> _THE PROBLEM_: Your task is to copy the stretch of lines in the records below that begins with the line containing "eq_refl eq_refl eq_refl" and ends with the line containing "vm_compute in Hraw. injection Hraw as <-.", exactly as written, with nothing added.

> _DATASET ENTRIES_:
-*-*-

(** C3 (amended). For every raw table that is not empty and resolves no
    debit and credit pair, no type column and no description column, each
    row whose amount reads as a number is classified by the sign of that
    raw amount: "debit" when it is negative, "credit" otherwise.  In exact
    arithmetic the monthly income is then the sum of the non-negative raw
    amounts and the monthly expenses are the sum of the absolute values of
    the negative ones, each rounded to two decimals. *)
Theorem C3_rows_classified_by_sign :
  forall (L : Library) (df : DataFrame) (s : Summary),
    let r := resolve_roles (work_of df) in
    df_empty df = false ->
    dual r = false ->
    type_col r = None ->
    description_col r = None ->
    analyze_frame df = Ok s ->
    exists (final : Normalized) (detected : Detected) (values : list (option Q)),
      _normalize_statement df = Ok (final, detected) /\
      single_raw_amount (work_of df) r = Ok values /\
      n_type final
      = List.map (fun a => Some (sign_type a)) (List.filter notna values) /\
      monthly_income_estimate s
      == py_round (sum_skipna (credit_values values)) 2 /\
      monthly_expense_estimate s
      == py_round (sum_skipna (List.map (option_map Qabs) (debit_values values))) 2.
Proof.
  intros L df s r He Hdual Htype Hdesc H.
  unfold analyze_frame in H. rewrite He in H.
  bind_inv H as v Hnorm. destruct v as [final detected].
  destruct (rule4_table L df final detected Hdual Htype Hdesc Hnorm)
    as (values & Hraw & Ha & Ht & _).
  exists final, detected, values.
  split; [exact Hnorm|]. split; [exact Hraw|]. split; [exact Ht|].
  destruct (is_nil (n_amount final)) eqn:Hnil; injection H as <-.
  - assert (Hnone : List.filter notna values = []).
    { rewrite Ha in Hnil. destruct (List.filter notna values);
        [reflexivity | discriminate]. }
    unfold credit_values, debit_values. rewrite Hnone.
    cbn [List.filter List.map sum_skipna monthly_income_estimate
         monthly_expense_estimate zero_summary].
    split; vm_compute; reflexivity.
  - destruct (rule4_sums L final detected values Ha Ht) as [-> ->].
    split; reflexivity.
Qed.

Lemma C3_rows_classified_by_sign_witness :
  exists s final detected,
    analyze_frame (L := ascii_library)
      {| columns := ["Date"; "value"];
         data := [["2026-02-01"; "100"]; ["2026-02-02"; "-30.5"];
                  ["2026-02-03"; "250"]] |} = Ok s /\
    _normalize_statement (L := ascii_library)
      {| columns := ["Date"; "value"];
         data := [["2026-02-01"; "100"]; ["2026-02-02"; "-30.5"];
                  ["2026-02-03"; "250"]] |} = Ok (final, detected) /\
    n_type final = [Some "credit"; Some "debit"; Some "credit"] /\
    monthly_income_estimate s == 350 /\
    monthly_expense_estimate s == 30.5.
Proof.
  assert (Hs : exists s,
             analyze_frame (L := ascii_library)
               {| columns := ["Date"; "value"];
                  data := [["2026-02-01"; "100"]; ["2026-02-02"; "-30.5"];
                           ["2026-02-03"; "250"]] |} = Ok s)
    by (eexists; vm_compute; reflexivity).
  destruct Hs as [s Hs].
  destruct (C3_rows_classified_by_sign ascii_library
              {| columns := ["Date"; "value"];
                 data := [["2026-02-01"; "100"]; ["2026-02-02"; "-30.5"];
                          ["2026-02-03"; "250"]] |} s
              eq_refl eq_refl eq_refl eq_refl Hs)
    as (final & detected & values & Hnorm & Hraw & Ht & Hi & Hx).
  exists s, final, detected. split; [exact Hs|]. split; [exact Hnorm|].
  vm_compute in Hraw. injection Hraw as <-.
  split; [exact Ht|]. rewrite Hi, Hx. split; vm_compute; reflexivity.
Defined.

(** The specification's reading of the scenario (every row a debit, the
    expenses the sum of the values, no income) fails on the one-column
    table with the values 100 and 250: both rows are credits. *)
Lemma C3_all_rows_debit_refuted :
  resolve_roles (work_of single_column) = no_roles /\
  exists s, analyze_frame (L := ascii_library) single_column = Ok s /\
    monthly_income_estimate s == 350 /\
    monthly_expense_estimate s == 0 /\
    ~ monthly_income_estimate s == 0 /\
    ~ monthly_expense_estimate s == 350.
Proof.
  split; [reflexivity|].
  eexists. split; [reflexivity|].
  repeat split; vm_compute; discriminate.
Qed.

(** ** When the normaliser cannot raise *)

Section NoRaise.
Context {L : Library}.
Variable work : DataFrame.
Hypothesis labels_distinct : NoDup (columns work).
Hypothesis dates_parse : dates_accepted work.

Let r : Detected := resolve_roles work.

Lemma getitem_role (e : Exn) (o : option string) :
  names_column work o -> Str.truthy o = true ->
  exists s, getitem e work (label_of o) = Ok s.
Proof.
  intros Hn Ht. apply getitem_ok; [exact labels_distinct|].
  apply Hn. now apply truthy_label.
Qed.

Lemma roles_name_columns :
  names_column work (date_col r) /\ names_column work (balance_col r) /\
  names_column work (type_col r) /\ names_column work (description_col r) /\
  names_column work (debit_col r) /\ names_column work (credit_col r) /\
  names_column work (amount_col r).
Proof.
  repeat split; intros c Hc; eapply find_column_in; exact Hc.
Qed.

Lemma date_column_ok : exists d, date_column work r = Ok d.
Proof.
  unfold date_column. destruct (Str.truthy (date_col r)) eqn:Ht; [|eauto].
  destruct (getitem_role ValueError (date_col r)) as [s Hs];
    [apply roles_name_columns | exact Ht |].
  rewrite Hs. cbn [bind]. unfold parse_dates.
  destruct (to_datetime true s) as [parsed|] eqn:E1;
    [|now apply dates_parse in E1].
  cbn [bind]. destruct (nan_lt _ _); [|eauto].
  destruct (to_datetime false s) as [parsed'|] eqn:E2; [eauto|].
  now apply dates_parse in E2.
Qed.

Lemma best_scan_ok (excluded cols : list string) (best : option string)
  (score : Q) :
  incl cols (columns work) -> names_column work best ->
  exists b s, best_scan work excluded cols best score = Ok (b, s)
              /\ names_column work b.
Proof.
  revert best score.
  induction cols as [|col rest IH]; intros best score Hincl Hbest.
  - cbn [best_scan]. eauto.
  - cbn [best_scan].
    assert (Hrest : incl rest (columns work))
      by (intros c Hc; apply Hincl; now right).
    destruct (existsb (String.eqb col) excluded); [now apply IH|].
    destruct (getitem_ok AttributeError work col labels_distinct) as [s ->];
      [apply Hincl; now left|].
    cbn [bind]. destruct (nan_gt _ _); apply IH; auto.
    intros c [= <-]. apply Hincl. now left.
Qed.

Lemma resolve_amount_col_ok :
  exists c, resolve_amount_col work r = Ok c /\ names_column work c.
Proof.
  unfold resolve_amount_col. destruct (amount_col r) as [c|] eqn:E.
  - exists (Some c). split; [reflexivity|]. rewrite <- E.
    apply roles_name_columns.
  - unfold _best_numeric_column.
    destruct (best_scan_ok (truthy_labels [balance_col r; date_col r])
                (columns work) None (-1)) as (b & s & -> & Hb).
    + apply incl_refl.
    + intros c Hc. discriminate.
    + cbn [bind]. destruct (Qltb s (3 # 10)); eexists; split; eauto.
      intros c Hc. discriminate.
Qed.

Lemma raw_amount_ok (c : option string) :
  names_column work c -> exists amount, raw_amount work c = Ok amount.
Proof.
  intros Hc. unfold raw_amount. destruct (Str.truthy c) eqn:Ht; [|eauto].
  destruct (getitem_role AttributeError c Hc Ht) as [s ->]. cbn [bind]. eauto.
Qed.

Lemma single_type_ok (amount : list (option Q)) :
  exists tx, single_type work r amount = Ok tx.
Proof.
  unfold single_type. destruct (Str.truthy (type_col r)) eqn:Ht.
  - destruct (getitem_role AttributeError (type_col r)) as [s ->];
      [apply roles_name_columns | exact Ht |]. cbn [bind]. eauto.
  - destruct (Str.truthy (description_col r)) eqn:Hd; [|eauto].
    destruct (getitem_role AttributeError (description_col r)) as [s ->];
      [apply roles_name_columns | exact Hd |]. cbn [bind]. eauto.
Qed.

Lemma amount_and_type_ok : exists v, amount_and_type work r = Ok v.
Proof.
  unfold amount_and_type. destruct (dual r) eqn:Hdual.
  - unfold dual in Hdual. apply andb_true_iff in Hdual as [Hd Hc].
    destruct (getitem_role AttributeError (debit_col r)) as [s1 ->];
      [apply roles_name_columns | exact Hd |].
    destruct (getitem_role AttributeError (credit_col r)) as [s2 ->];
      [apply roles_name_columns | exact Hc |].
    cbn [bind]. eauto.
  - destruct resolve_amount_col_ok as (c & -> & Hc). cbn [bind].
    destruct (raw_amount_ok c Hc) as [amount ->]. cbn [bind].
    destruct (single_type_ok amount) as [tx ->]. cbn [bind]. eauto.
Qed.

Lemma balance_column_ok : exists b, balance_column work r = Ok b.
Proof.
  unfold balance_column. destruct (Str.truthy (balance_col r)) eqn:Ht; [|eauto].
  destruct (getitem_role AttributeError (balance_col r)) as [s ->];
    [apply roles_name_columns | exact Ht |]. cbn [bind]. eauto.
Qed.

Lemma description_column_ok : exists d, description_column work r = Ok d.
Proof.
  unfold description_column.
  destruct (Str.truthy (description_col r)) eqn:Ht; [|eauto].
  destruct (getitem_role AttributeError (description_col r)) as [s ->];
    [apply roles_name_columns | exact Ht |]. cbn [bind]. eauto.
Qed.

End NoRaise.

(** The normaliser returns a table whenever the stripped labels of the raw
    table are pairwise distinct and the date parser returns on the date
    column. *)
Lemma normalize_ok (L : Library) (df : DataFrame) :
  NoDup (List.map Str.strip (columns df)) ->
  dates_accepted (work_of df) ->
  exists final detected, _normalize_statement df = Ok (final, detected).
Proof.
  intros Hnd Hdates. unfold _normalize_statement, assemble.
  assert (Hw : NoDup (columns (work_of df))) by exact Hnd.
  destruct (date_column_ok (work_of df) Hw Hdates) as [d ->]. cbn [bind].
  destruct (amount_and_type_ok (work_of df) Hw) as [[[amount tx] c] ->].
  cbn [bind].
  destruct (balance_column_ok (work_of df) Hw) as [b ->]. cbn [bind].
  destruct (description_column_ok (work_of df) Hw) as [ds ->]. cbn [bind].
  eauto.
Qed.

-*-*-

> _WRITTEN ANSWER_:
              eq_refl eq_refl eq_refl eq_refl Hs)
    as (final & detected & values & Hnorm & Hraw & Ht & Hi & Hx).
  exists s, final, detected. split; [exact Hs|]. split; [exact Hnorm|].
  vm_compute in Hraw. injection Hraw as <-.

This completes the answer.